Every day at work, millions of people face personal or professional crises. Companies must deal with employees who are sick, broke or in distress, and the employees themselves must get through hard times. Part self-help book, part business book, this useful manual shows you a four-step system for surviving a major problem by “staying frosty, securing support, standing tall” and “saving your future.” Corporate crisis management expert Jim Moorhead draws on his personal experience and includes many heartbreaking examples from survivors of a range of calamities. He covers people who’ve made it through divorce, cancer and drug addiction. As a second theme, though it might be a small stretch, he cites useful experiences from companies faced with corporate emergencies like product recalls and public relations disasters. getAbstract recommends this practical guidebook to a wide audience: employees facing personal trials, HR managers and line managers supervising workers in crises, and executives facing corporate problems.

Summary

Handling Your Crisis

Employees face personal and professional crises every day: failing marriages, sick children, unaffordable mortgages, frozen salaries, and more.
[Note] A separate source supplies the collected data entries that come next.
Definition prepared_row (key : string) (p : EffectPreparation) (canonical : Bytes) (digest : string)
    (now : Z) : EffectRow :=
  mkEffectRow
    (mkEffect key (ep_operation_id p) (ep_attempt_id p) (ep_sequence p)
       (EffectKind.as_str (ep_kind p)) canonical digest PAYLOAD_VERSION (ep_expected_target p)
       (ep_expected_predecessor p) None "prepared")
    now None.

Definition finalized_effect (status : string) (observed : option string) (now : Z) (r : EffectRow)
    : EffectRow :=
  r <| er_effect := (er_effect r) <| ef_status := status |> <| ef_observed_result := observed |> |>
    <| er_finalized_at := Some now |>.

Definition insert_effect (row : EffectRow) (d : Db) : Res SqlError (unit * Db) :=
  if exists_where (has_effect_key (row_effect_key row)) (effect_intents d) then Err ConstraintViolation
  else Ok (tt, d <| effect_intents := effect_intents d ++ [row] |>).

(** ** Operations *)

Section Operations.
Context `{Env} `{Sha256} `{ProofCodec}.

Definition insert_prepared_intent (key : string) (p : EffectPreparation) (canonical : Bytes)
    (digest : string) : M Db SqlError unit :=
  t ← now;
  execute (insert_effect (prepared_row key p canonical digest t)).

Definition load_effect (key : string) : M Db SqlError EffectIntent :=
  query (fun d =>
    match select_first (has_effect_key key) (effect_intents d) with
    | Some r => map_effect_row r
    | None => Err QueryReturnedNoRows
    end).

Definition load_effect_optional (key : string) : M Db SqlError (option EffectIntent) :=
  query (fun d =>
    match select_first (has_effect_key key) (effect_intents d) with
    | Some r => Some <$> map_effect_row r
    | None => Ok None
    end).

Definition finalize_effect (key status : string) (observed_result : option string)
    : M Db SqlError unit :=
  t ← now;
  affected ← execute (fun d =>
    Ok (count_where (prepared key) (effect_intents d),
        d <| effect_intents :=
          update_where (prepared key) (finalized_effect status observed_result t) (effect_intents d) |>));
  if decide (affected = 1) then mret tt else throw ConstraintViolation.

Definition key_of (p : EffectPreparation) : string :=
  compute_effect_key (ep_operation_id p) (ep_attempt_id p) (ep_sequence p)
    (EffectKind.as_str (ep_kind p)).
(** Whatever a restore does, it keeps to the keys of the allowlist. *)
Lemma restore_entries_frame c entries r c' :
  restore_entries c entries = (r, c') ->
  exists vars, c' = c <| variables := vars |> /\
    forall k, k ∉ checkpointable_keys c -> vars !! k = variables c !! k.
Proof.
  revert c. induction entries as [|[k v] entries IH]; intros c; cbn.
  { intros [= <- <-]. exists (variables c). by destruct c. }
  unfold is_checkpointable_context_key. case_bool_decide as Hin; [|apply IH].
  destruct (json_as_str v) as [s|].
  - intros (vars & -> & Hv)%IH. exists vars. cbn in *. split; [by destruct c|].
    intros k' Hk'. rewrite Hv by done. apply lookup_insert_ne. congruence.
  - intros [= <- <-]. exists (variables c). by destruct c.
Qed.

Lemma overlay_lookup keep base entries k :
  NoDup entries.*1 ->
  overlay keep base entries !! k =
    match (list_to_map entries : gmap string Json) !! k with
    | Some (JString s) => if keep k then Some s else base !! k
    | _ => base !! k
    end.
Proof.
  unfold overlay. revert base. induction entries as [|[k' v] entries IH]; intros base; csimpl; [done|].
  intros [Hk' Hnd]%NoDup_cons. rewrite (IH _ Hnd).
  destruct (decide (k = k')) as [->|Hne].
  - rewrite lookup_insert_eq, not_elem_of_list_to_map_1 by done.
    destruct (keep k'), v; cbn; by rewrite ?lookup_insert_eq.
  - rewrite lookup_insert_ne by done.
    destruct (keep k'), v; cbn; by rewrite ?lookup_insert_ne.
Qed.

Lemma split_dot_app s key :
  split_dot s = None -> split_dot (s ++ "." ++ key) = Some (s, key).
Proof.
  change ("." ++ key)%string with (String "."%char key).
  induction s as [|a s IH]; [done|].
  change (String a s ++ String "."%char key)%string with (String a (s ++ String "."%char key)%string).
  cbn [split_dot]. destruct (Ascii.eqb a "."%char); [done|].
  intros Hs%fmap_None. by rewrite (IH Hs).
Qed.

Lemma set_order c k v : step_order (set c k v) = step_order c.
Proof. unfold set. by destruct (current_step_id c). Qed.
Lemma set_keys c k v : checkpointable_keys (set c k v) = checkpointable_keys c.
Proof. unfold set. by destruct (current_step_id c). Qed.
Lemma set_variables c k v : variables (set c k v) = <[k := v]> (variables c).
Proof. unfold set. by destruct (current_step_id c). Qed.
Lemma set_namespaced c k v :
  namespaced_vars (set c k v) =
    match current_step_id c with
    | Some step => <[step := <[k := v]> (default ∅ (namespaced_vars c !! step))]> (namespaced_vars c)
    | None => namespaced_vars c
    end.
Proof. unfold set. by destruct (current_step_id c). Qed.

Lemma keep_checkpointable_keys {A} c c' (m : gmap string A) :
  checkpointable_keys c' = checkpointable_keys c ->
  keep_checkpointable c' m = keep_checkpointable c m.
Proof. unfold keep_checkpointable, is_checkpointable_context_key. by intros ->. Qed.

Lemma apply_write_authority c w :
  sc_work_dir (apply_write c w) = sc_work_dir c /\
  sc_run_id (apply_write c w) = sc_run_id c /\
  daemon_managed (apply_write c w) = daemon_managed c /\
  checkpointable_keys (apply_write c w) = checkpointable_keys c /\
  forall a, workspace_authorization c = Some a ->
    workspace_authorization (apply_write c w) = Some a.
Proof.
  destruct w as [k v|a|step|ns]; cbn; [| | |done].
  - unfold set. by destruct (current_step_id c).
  - unfold set_workspace_authorization. destruct (workspace_authorization c) eqn:E; cbn;
      split_and!; intros; congruence.
  - unfold set_current_step_id. by case_bool_decide.
Qed.
(* ===== verification/Ownership.v ===== *)
(** Who owns a workspace on disk ([engine/workspace_ownership.rs],
    [engine/workspace_ownership/durable_publication.rs] and its [anchor.rs], the
    path checks of [engine/continuation/workspace_marker.rs]).

    The code talks to a file system that other processes change between any two
    of its calls.  A computation is therefore a tree of system calls, [Sys]:
    [always] runs it against every possible sequence of answers and keeps the
    history of calls, and [run] runs it on a handler.  What a theorem says of a
    verdict is what the history then contains. *)
From S2P Require Import Prelude Digest RunPaths StepContext.
From Stdlib Require String.

(** ** System calls *)

Abbreviation Errno := Z.
Definition ENOENT : Errno := 2.
Definition EEXIST : Errno := 17.
Definition ELOOP : Errno := 40.

Inductive ErrorKind := NotFound | PermissionDenied | AlreadyExists | InvalidInput | InvalidData | OtherKind.

(** [std::io::ErrorKind] of an operating system error, as far as the code tells
    kinds apart. *)
Definition kind_of_errno (e : Errno) : ErrorKind :=
  if (e =? ENOENT)%Z then NotFound
  else if (e =? EEXIST)%Z then AlreadyExists
  else if ((e =? 1) || (e =? 13))%Z then PermissionDenied
  else if (e =? 22)%Z then InvalidInput
  else OtherKind.

(** [std::io::Error] *)
Inductive IoError :=
| OsError (e : Errno)
| CustomError (kind : ErrorKind) (message : string).

Definition io_kind (e : IoError) : ErrorKind :=
  match e with OsError n => kind_of_errno n | CustomError k _ => k end.

(** The fields of a [stat] the code looks at. *)
Record Stat := mkStat {
  st_mode : Z;
  st_dev : Z;
  st_ino : Z;
  st_size : Z
}.

Definition S_IFMT : Z := 61440.
Definition S_IFLNK : Z := 40960.
Definition S_IFREG : Z := 32768.
Definition S_IFDIR : Z := 16384.
Definition file_type (st : Stat) : Z := Z.land (st_mode st) S_IFMT.
Definition is_symlink (st : Stat) : bool := (file_type st =? S_IFLNK)%Z.
Definition is_dir (st : Stat) : bool := (file_type st =? S_IFDIR)%Z.
Definition is_file (st : Stat) : bool := (file_type st =? S_IFREG)%Z.

Abbreviation Fd := nat.

(** A child process: its program and arguments, its directory, the whole of its
    environment, and its timeout in seconds; and how it ended, with what was read
    of its two streams, if their readers finished. *)
Record ChildRequest := mkChildRequest {
  child_argv : list string;
  child_dir : string;
  child_env : gmap string string;
  child_timeout : Z
}.
Record ChildCapture := mkChildCapture {
  exit_code : option Z;
  timed_out : bool;
  child_stdout : option Bytes;
  child_stderr : option Bytes
}.

Inductive Syscall :=
| Lstat (path : string)                    (** [symlink_metadata] *)
| Canonicalize (path : string)
| OpenDir (path : string)                  (** [open] with [O_DIRECTORY | O_NOFOLLOW] *)
| OpenatDir (dir : Fd) (name : string)     (** [openat] with [O_DIRECTORY | O_NOFOLLOW] *)
| OpenatFile (dir : Fd) (name : string)    (** [openat] with [O_NOFOLLOW | O_NONBLOCK] *)
| CreateExcl (dir : Fd) (name : string)    (** [openat] with [O_CREAT | O_EXCL | O_NOFOLLOW] *)
| Fstat (fd : Fd)
| Statat (dir : Fd) (name : string)        (** [statat] with [AT_SYMLINK_NOFOLLOW] *)
| OpenRead (path : string)                 (** [open] with [O_NONBLOCK] *)
| ReadToEnd (fd : Fd)
| ReadDir (path : string)
| CreateDir (path : string)
| CreateDirAll (path : string)
| WriteAll (fd : Fd) (bytes : Bytes)
| SyncFile (fd : Fd)                       (** [flush] and [sync_all] *)
| DupFile (fd : Fd)                        (** [try_clone] *)
| SyncDir (fd : Fd)
| Mkdirat (dir : Fd) (name : string)
| Linkat (dir : Fd) (from to : string)
| Unlinkat (dir : Fd) (name : string)
| NewUuid
| StatPath (path : string)                 (** [metadata], through symbolic links *)
| RenamePath (from to : string)
| RemoveDirAll (path : string)
| RemoveFile (path : string)
| NowNanos                                 (** [SystemTime::now], nanoseconds since the epoch *)
| Spawn (request : ChildRequest).          (** a child, waited for; its errors as text *)

Definition answer (c : Syscall) : Type :=
  match c with
  | Lstat _ | Fstat _ | Statat _ _ | StatPath _ => Res Errno Stat
  | Canonicalize _ => Res Errno string
  | ReadDir _ => Res Errno (list (Res Errno string))
  | OpenRead _ | OpenDir _ | OpenatDir _ _ | OpenatFile _ _ | CreateExcl _ _ | DupFile _ => Res Errno Fd
  | ReadToEnd _ => Res Errno Bytes
  | CreateDir _ | CreateDirAll _ | WriteAll _ _ | SyncFile _ | SyncDir _ | Mkdirat _ _ | Linkat _ _ _ | Unlinkat _ _
  | RenamePath _ _ | RemoveDirAll _ | RemoveFile _ => Res Errno unit
  | NewUuid => string
  | NowNanos => Z
  | Spawn _ => Res string ChildCapture
  end.
Definition select_retry_checkpoint (run : string) (m : RunMetadata) (from_failed_step : bool)
    : M Db ContinuationError Checkpoint :=
  bound ← select_failed_cleanup_checkpoint run m;
  match bound with
  | Some cp => mret cp
  | None =>
      if from_failed_step then
        cps ← map_err FromPersistence (list_checkpoints run);
        lift_res (ok_or (List.find (fun c => bool_decide (cp_step_id c ∈ RETRYABLE_WAIT_STEPS)) (rev cps))
                    (NoResumableCheckpoint (run +:+ " has no retryable external-wait checkpoint")))
      else select_resume_checkpoint run m
  end.

Definition select_checkpoint (rq : ContinuationRequest) (m : RunMetadata)
    : M Db ContinuationError Checkpoint :=
  match cq_kind rq with
  | Resume => select_resume_checkpoint (cq_run_id rq) m
  | Retry from_failed_step => select_retry_checkpoint (cq_run_id rq) m from_failed_step
  | Rewind target => select_rewind_checkpoint (cq_run_id rq) target
  end.

(** ** Authorization ([authorization.rs]) *)

(** A grant names the checkpoint and the run it was made for. *)
Inductive ResumeAuthorization :=
| Operator
| OperatorCurrentWait (bound_identity bound_run : string)
| OperatorCommittedCheckpoint (bound_identity bound_run : string)
| TrustedInternalWait (bound_identity bound_run : string).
The nonprofit Grief Recovery Institute estimates that hidden grief drains a $75 billion payment from American companies each year “in reduced productivity, increased errors and accidents.” To manage a personal or professional crisis with less loss, follow these four steps:

1. “Stay Frosty”

Staying frosty means taking action but remaining calm. To get a grip, write a plan for managing your crisis. Pretend you are a detective who must gather facts for a case. Observe and evaluate your situation using an outsider’s perspective. Writing about your problems will force you to face them. Answer questions like these to diagnose your situation: What is your crisis? What are your goals for handling it? What brought the problem to your attention? How do you feel about this situation? What do you know right now? What do you need to find out? Who can help you? What could happen that might worsen the situation? How can you cure this crisis?

Define what aspects of the problem you can “own” and “control.” ...

About the Author

Jim Moorhead lost a statewide election, and his employer – a fiber optics company – collapsed in the dot-com bust. He now coaches businesspeople and political candidates on managing personal and professional crises, and he comments on crisis management for major TV networks.